Known for the iconic blues and whites of their villages and beautiful beaches, the Cyclades islands also deserve worldwide renown for their crystalline waters and rugged shorelines. From the private coves of the Lesser Cyclades, to wind- and kite-surfing on Paros, and fun-filled water sports, there are options for everyone. On land, discover the well-marked hiking trails on all the islands, especially Naxos, Tinos, Amorgos, Syros, and Andros. They cross rugged landscapes made all the more enchanting by castles, chapels, ruined towers, and temples shrouded in the mysteries of the ages.

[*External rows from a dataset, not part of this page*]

(* ===== verification/RaftChange.v ===== *)
(** * Raft: the steps of the ordered network as changes of one node

    What [RaftNetLemmas.v] does for the unordered network, in the detail that
    agreement needs: whether the event was flushed, what a torn flush leaves of
    the log, and where the commit points of the node come from. *)

From S2P Require Import Prelude Types Network Storage Raft RaftLocal RaftEvents RaftDurable.
From S2P Require Import RaftNet RaftNetLemmas RaftExec RaftCommit RaftReplies RaftFifo.

Section change.
Context {V St U : Type} `{RaftStorageSpec St V}.
Context (obs : V → U).
Hypothesis obs_norm : ∀ v, obs (norm v) = obs v.
Context (cluster : gset NodeId) (cfg : RaftConfig).
Implicit Types (σ : Net V St) (p : RaftProtocol V St) (st : NodeStatus V St).

(** The indexes a node takes to be committed: its commit index, the slots of
    the decisions it has not handed out, and what its storage says. *)
Definition durable_point (d : RaftMemoryStorage V) (c : N) : Prop :=
  m_commit_index d = Some c ∨ is_Some (m_decisions d !! c).
Definition pending_point (p : RaftProtocol V St) (c : N) : Prop :=
  ∃ d, d ∈ pending_decisions p ∧ d_slot d = c.
Definition commit_point (st : NodeStatus V St) (c : N) : Prop :=
  match st with
  | Up p => commit_index p = Some c ∨ pending_point p c ∨ durable_point (view (storage p)) c
  | Down s => durable_point (view s) c
  end.

Record event_change (n : NodeId) (ev : Event V) (p p1 : RaftProtocol V St)
    (out : list (Outgoing (RaftMessage V))) (flushed : bool) (st1 : NodeStatus V St)
    (new : list (Packet (RaftMessage V))) (ds : list (Decision V)) : Prop := {
  ec_node : node_ok cluster n p;
  ec_spec : event_spec ev p p1 out;
  ec_reply : reply_spec ev p p1 out;
  ec_applied : applied_step p p1;
  ec_kept : kept obs p p1 st1;
  ec_new : new = [] ∨ flushed = true ∧ new = packets_of cluster n out;
  ec_delivered d : d ∈ ds → d ∈ pending_decisions p1 ∧ flushed = true;
  ec_flushed : flushed = true →
    st_term st1 = current_term p1 ∧ st_vote st1 = voted_for p1 ∧ olog obs st1 = ob obs <$> log p1;
  ec_torn : flushed = false →
    olog obs st1 = ob obs <$> log p ∨
    st_term st1 = current_term p1 ∧
    (olog obs st1 = ob obs <$> log p1 ∨
     ∃ i, pending_truncate_from p1 = Some i ∧
       olog obs st1 = take (N.to_nat i) (ob obs <$> log p));
  ec_up q : st1 = Up q →
    flushed = true ∧ runs_as q p1 ∧ match_index q = match_index p1 ∧ pending_decisions q = [];
  ec_commit c : commit_point st1 c → commit_point (Up p) c ∨
    flushed = true ∧ (commit_index p1 = Some c ∨ pending_point p1 c);
}.

(** A node that stops or restarts between events, or gives away its lost
    proposals. *)
Record quiet_change (st st1 : NodeStatus V St) : Prop := {
  qc_term : st_term st1 = st_term st;
  qc_vote : st_vote st1 = st_vote st;
  qc_log : olog obs st1 = olog obs st;
  qc_up q : st1 = Up q →
    (∃ p, st = Up p ∧ runs_as q p ∧ match_index q = match_index p ∧
       pending_decisions q = pending_decisions p) ∨
    (role q = Follower ∨ size cluster = 1) ∧
    ∀ d, d ∈ pending_decisions q →
      ∃ en, vget (log q) (d_slot d) = Some en ∧ d_value d = value en;
  qc_commit c : commit_point st1 c → ∃ c', (c ≤ c')%N ∧ commit_point st c';
}.

(** ** Events *)
Lemma decision_writes_points ds (d : RaftMemoryStorage V) c :
  durable_point (spec_writes norm (decision_writes ds) d) c →
  durable_point d c ∨ ∃ x, x ∈ ds ∧ d_slot x = c.
Proof.
  revert d. induction ds as [|x ds IH]; intros d; simpl; [by left|].
  intros [Hd|(y & Hy & Hs)]%IH; [|right; exists y; split; [by right|done]].
  destruct Hd as [Hc|[v Hv]]; [by left; left|]. simpl in Hv.
  apply lookup_insert_Some in Hv as [[<- _]|[_ Hv]].
  - right. exists x. split; [by left|done].
  - left. right. eauto.
Qed.

Lemma do_decision_writes_points ds (s s' : St) r c :
  do_writes (decision_writes ds) s = (s', r) → durable_point (view s') c →
  durable_point (view s) c ∨ ∃ x, x ∈ ds ∧ d_slot x = c.
Proof.
  destruct r as [[]|er].
  - intros ->%do_writes_ok. apply decision_writes_points.
  - intros (k & _ & ->)%do_writes_err. unfold decision_writes. rewrite firstn_map.
    intros [?|(x & Hx & ?)]%decision_writes_points; [by left|right].
    exists x. split; [by eapply subseteq_take|done].
Qed.

Lemma flushed_points p1 s c :
  durable_point (spec_writes norm (intent_writes p1) s) c →
  durable_point s c ∨ commit_index p1 = Some c.
Proof.
  destruct (intent_writes_commit (St:=St) p1 s) as [Hd Hc].
  intros [Hx|Hx]; [|left; right; by rewrite <- Hd].
  destruct Hc as [Hc|Hc]; rewrite Hc in Hx; [by left; left|by right].
Qed.

(** A completed flush: what storage holds, and its commit points. *)
Lemma flush_points n ev p p1 out p2 :
  node_ok cluster n p → event_spec ev p p1 out → flush_persist p1 = Some (p2, Ok tt) →
  ∃ s, p2 = drained p1 s ∧ mirrors (view s) p1 ∧
    ∀ c, durable_point (view s) c → durable_point (view (storage p)) c ∨ commit_index p1 = Some c.
Proof.
  intros Hp Hes Hfl. destruct (flush_event_spec _ _ _ _ _ _ _ Hp Hes Hfl) as (s & -> & Hm & _).
  apply flush_shape in Hfl as (s0 & Hw & Hs0). apply (f_equal storage) in Hs0. simpl in Hs0.
  subst s0. destruct (es_static _ _ _ _ Hes) as (_ & _ & _ & Hst). rewrite Hst in Hw.
  apply do_writes_ok in Hw. exists s. split_and!; [done..|]. rewrite Hw. apply flushed_points.
Qed.

Section one_event.
Context (n : NodeId) (ev : Event V) (p p1 : RaftProtocol V St)
  (out : list (Outgoing (RaftMessage V))).
Hypothesis (Hp : node_ok cluster n p) (Hes : event_spec ev p p1 out).
Hypothesis (Hrep : reply_spec ev p p1 out) (Happ : applied_step p p1).

Lemma done_change p2 p3 ds :
  flush_persist p1 = Some (p2, Ok tt) → drain_decisions p2 = (p3, Ok ds) →
  event_change n ev p p1 out true (Up p3) (packets_of cluster n out) ds.
Proof.
  intros Hfl Hdr. destruct (flush_points _ _ _ _ _ _ Hp Hes Hfl) as (s & -> & Hm & Hpt).
  unfold drain_decisions in Hdr. simpl in Hdr.
  destruct (save_decisions _ _) as [s' r'] eqn:Hsv. rewrite save_decisions_writes in Hsv.
  destruct r' as [[]|]; [|done]. injection Hdr as <- <-.
  split; try done; [split; [by right; right|by right|by intros q [= <-]]|by right
    |by intros q [= <-]|].
  intros c [Hc|[(d & Hd & _)|Hd]]; simpl in *; [by auto|by apply not_elem_of_nil in Hd|].
  destruct (do_decision_writes_points _ _ _ _ _ Hsv Hd) as [Hd'|Hd']; [|by right; auto].
  apply Hpt in Hd' as [?|?]; auto.
Qed.

Lemma deciding_change p2 k s r :
  flush_persist p1 = Some (p2, Ok tt) →
  do_writes (decision_writes (take k (pending_decisions p2))) (storage p2) = (s, r) →
  event_change n ev p p1 out true (Down s) (packets_of cluster n out) [].
Proof.
  intros Hfl Hw. destruct (flush_points _ _ _ _ _ _ Hp Hes Hfl) as (s' & -> & Hm & Hpt).
  pose proof (do_decision_writes_core _ _ _ _ Hw) as Hcore.
  assert (mirrors (view s) p1) as Hms by (by eapply mirrors_core).
  split; try done; [|by right|by intros ? ?%not_elem_of_nil| |].
  - split; [right; right; split; apply Hms|right; split; [by apply mirrors_down|apply Hms]|done].
  - intros _. split_and!; [apply Hms|apply Hms|by apply mirrors_down].
  - intros c Hd. simpl in Hd.
    destruct (do_decision_writes_points _ _ _ _ _ Hw Hd) as [Hd'|(x & Hx & Hs)].
    + apply Hpt in Hd' as [?|?]; simpl; auto.
    + right. split; [done|]. right. exists x. split; [|done]. by eapply subseteq_take.
Qed.

Lemma flushing_change k s r :
  do_writes (take k (intent_writes p1)) (storage p1) = (s, r) →
  ∃ fl, event_change n ev p p1 out fl (Down s) [] [].
Proof.
  intros Hw. pose proof (partial_flush_spec _ _ _ _ _ _ _ (proj2 (proj2 (proj2 Hp))) Hes Hw) as Hc.
  apply (crash_kept obs obs_norm) in Hc as Hk.
  destruct (es_static _ _ _ _ Hes) as (_ & _ & _ & Hst). rewrite Hst in Hw.
  assert (∃ k', view s = spec_writes norm (take k' (intent_writes p1)) (view (storage p))) as [k' Hv].
  { destruct r as [[]|er]; [apply do_writes_ok in Hw; by exists k|].
    apply do_writes_err in Hw as (k' & _ & ->). rewrite take_take. eauto. }
  destruct Hp as (_ & _ & _ & Hmir).
  destruct (intent_writes_torn _ _ _ _ k' _ Hmir Hes) as [Hfull|Htorn].
  - rewrite Hfull in Hv. exists true. pose proof (intent_writes_mirrors _ _ _ _ _ Hmir Hes) as Hm.
    rewrite <- Hv in Hm. split; try done; [by left|by intros ? ?%not_elem_of_nil| |].
    + intros _. split_and!; [apply Hm|apply Hm|by apply mirrors_down].
    + intros c Hd. simpl in Hd. rewrite Hv in Hd. apply flushed_points in Hd as [?|?]; simpl; auto.
  - rewrite <- Hv in Htorn. destruct Htorn as [T1 T2 T3]. exists false.
    split; try done; [by left|by intros ? ?%not_elem_of_nil| |].
    + intros _. unfold olog; simpl. destruct T3 as [->|[Ht [->|(i & Hi & ->)]]].
      * left. by apply ob_stored.
      * right. split; [done|]. left. by apply ob_stored.
      * right. split; [done|]. right. exists i. split; [done|].
        rewrite ob_stored by done. apply fmap_take.
    + intros c. simpl. unfold durable_point. rewrite T1, T2. auto.
Qed.
End one_event.

(** Every event of the ordered network is such a change. *)
Lemma event_step_change σ n ev σ' :
  net_ok cluster σ → event_step cluster n ev σ σ' →
  ∃ p p1 out fl st1 new ds, nodes σ !! n = Some (Up p) ∧
    nodes σ' = <[n := st1]> (nodes σ) ∧ packets σ' = packets σ ++ new ∧
    delivered σ' = delivered σ ++ map (pair n) ds ∧
    event_change n ev p p1 out fl st1 new ds.
Proof.
  intros Hok Hs.
  destruct Hs as [p e p1 out p2 p3 ds Hn Hrun Hfl Hdr|p e p1 out k s r Hn Hrun Hw
    |p e p1 out p2 k s r Hn Hrun Hfl Hw];
    pose proof (proj2 Hok n (Up p) Hn) as Hp; simpl in Hp;
    pose proof (run_event_reply _ _ _ _ _ Hrun) as Hrep;
    pose proof (run_event_applied _ _ _ _ _ Hrun) as Happ;
    (apply run_event_spec in Hrun; [|apply Hp]).
  - exists p, p1, out, true, (Up p3), (packets_of cluster n out), ds.
    split_and!; [done|done|done|done|by eapply done_change].
  - destruct (flushing_change n ev p p1 out Hp Hrun Hrep Happ k s r Hw) as [fl Hc].
    exists p, p1, out, fl, (Down s), [], [].
    split_and!; [done|done|by rewrite app_nil_r|by rewrite app_nil_r|done].
  - exists p, p1, out, true, (Down s), (packets_of cluster n out), [].
    split_and!; [done|done|done|simpl; by rewrite app_nil_r|by eapply deciding_change].
Qed.

(** It is a change in the sense of the unordered network. *)
Lemma event_change_change σ n ev p p1 out fl st1 new ds :
  enabled σ n ev → event_change n ev p p1 out fl st1 new ds →
  change obs cluster σ n (Up p) st1 new.
Proof.
  intros Hen Hc. eapply ch_event; [done|apply Hc|done|apply Hc|apply Hc|].
  destruct (ec_new _ _ _ _ _ _ _ _ _ Hc) as [->|[Hf ->]]; [by left|right].
  destruct (ec_flushed _ _ _ _ _ _ _ _ _ Hc Hf) as (? & ? & _). done.
Qed.

(** ** Steps without an event *)
Lemma max_slot_in (ds : list (N * V)) m : max_slot ds = Some m → m ∈ ds.*1.
Proof.
  revert m. induction ds as [|[k v] ds IH]; intros m; [done|].
  change (max_slot ((k, v) :: ds)) with
    (match max_slot ds with Some m => Some (N.max k m) | None => Some k end).
  destruct (max_slot ds) as [m'|]; intros [= <-]; simpl; [|left].
  destruct (N.max_spec k m') as [[_ ->]|[_ ->]]; [right; by apply IH|left].
Qed.

(** A restarted node takes as committed only what its storage vouches for. *)
Lemma recover_points e n tot c s p q :
  new e n tot c s = Some p → recover e p = Some (q, Ok tt) →
  (∀ i, commit_point (Up q) i → ∃ i', (i ≤ i')%N ∧ durable_point (view s) i') ∧
  ∀ d, d ∈ pending_decisions q → ∃ en, vget (log q) (d_slot d) = Some en ∧ d_value d = value en.
Proof.
  unfold new. intros Hn Hr. destruct (RaftConfig_validate c) as [u|]; [|done].
  injection Hn as <-. unfold recover in Hr; simpl in Hr.
  destruct (load_term s) as [t|]; [|done]. destruct (load_voted_for s) as [vf|]; [|done].
  destruct (load_log s) as [l|]; [|done]. destruct (load_decisions s) as [ds|] eqn:Ed; [|done].
  destruct (load_commit_index s) as [ci|] eqn:Ec; [|done].
  apply load_decisions_ok in Ed. apply load_commit_index_ok in Ec.
  destruct (restore_state _ _ _ _ _ _ _) as [q'|] eqn:Hq; [|done]. simpl in Hr.
  injection Hr as <-. unfold restore_state in Hq. simpl in Hq.
  assert (∀ m, max_slot ds = Some m → durable_point (view s) m) as Hmax.
  { intros m Hm%max_slot_in. right. apply list_elem_of_fmap_1 in Hm as ([k v] & -> & Hin).
    rewrite Ed in Hin. apply elem_of_map_to_list in Hin. simpl. eauto. }
  set (ci2 := match match ci, max_slot ds with
    | Some q, Some d => Some (N.max q d) | Some q, None => Some q
    | None, Some d => Some d | None, None => None end with
    | Some c => (λ last, N.min c last) <$> vlast_index l | None => None end) in *.
  assert (∀ i, ci2 = Some i → ∃ i', (i ≤ i')%N ∧ durable_point (view s) i') as Hci.
  { intros i Hi. assert (∀ a, ci = Some a → durable_point (view s) a) as Hp.
    { intros a0 Ha. left. congruence. }
    subst ci2. destruct ci as [a|], (max_slot ds) as [m|]; try done;
      destruct (vlast_index l); simplify_eq/=;
      [destruct (N.max_spec a m) as [[_ ->]|[_ ->]]; [exists m|exists a]|exists a|exists m];
      (split; [lia|]; auto). }
  clearbody ci2. pose proof (apply_committed_shape _ _ Hq) as (dd & la & -> & Hor).
  simpl in *. assert (∀ d, d ∈ dd → ∃ i en, ci2 = Some i ∧ (d_slot d ≤ i)%N ∧
    vget l (d_slot d) = Some en ∧ d_value d = value en) as Hdd.
  { intros d Hd. destruct Hor as [(-> & _)|(i & Hi & _ & Hle & Hlen & Hds)];
      [by apply not_elem_of_nil in Hd|].
    apply list_elem_of_lookup_1 in Hd as [k Hk]. destruct (Hds _ _ Hk) as (Hs & en & Hg & Hv).
    exists i, en. split_and!; try done. apply lookup_lt_Some in Hk. lia. }
  split.
  - intros i [Hi|[(d & Hd & <-)|Hd]]; simpl in *; [by apply Hci| |].
    + destruct (Hdd d Hd) as (i & en & Hi & Hle & _). destruct (Hci i Hi) as (i' & ? & ?).
      exists i'. split; [lia|done].
    + exists i. split; [lia|done].
  - intros d Hd. destruct (Hdd d Hd) as (i & en & _ & _ & ?). eauto.
Qed.

Lemma quiet_step_change σ n σ' :
  net_ok cluster σ → quiet_step cluster cfg n σ σ' →
  ∃ st st1, nodes σ !! n = Some st ∧ nodes σ' = <[n := st1]> (nodes σ) ∧
    packets σ' = packets σ ∧ delivered σ' = delivered σ ∧ quiet_change st st1.
Proof.
  intros Hok [p Hn|p Hn|s e p0 p1 Hn Hnew Hrec]; simpl.
  - destruct (proj2 Hok n _ Hn) as (_ & _ & _ & Hm).
    exists (Up p), (Down (storage p)). split_and!; try done.
    split; [apply Hm|apply Hm|by apply mirrors_down|done|]. intros c Hc. exists c. simpl in *.
    split; [lia|auto].
  - exists (Up p), (Up (take_lost_proposals p).1). split_and!; try done.
    split; try done; [intros q [= <-]; left; by exists p|]. intros c Hc. exists c. split; [lia|done].
  - destruct (recover_shape _ _ _ _ _ _ _ Hnew Hrec) as (_ & _ & _ & _ & H5 & H6 & H7 & H8).
    destruct (recover_points _ _ _ _ _ _ _ Hnew Hrec) as [Hpt Hpd].
    exists (Down s), (Up p1). split_and!; try done.
    split; simpl; [done|done|unfold olog; simpl; by rewrite H7| |done].
    intros q [= <-]. right. split; [|done]. destruct H8 as [?|(_ & ? & _)]; auto.
Qed.

Lemma quiet_change_change σ n st st1 :
  2 ≤ size cluster → quiet_change st st1 → change obs cluster σ n st st1 [].
Proof.
  intros Htwo Hq. apply ch_quiet; try apply Hq; [|done]. intros q Hst.
  destruct (qc_up _ _ Hq q Hst) as [(p & ? & ? & _)|[[?|?] _]]; eauto with lia.
Qed.
End change.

Every island specialises in a local treat with the distinctive flavour of the Aegean. Santorini’s volcanic soil produces exceptional wines and extra delicious small tomatoes, capers and white aubergines (grown without water). On the other islands, look out for wonderful cheeses like spicy kopanisti and xinotyro on Mykonos, arseniko on Naxos, and San Michali on Tinos, Paros and Syros. Culinary stars are also the rich omelette called froutalia on Tinos and Andros, sausages and cured pork fillet (louza) on Mykonos and Tinos, chickpeas cooked in a clay pot on Sifnos, and sweets like pasteli (sesame bars) and amygdalota (crushed almond shortbread) found through the island chain. All the islands distil their version of firewater, but Tinos’ raki is thought to be more refined and lighter, while on Amorgos they drink rakomelo, raki mixed with honey.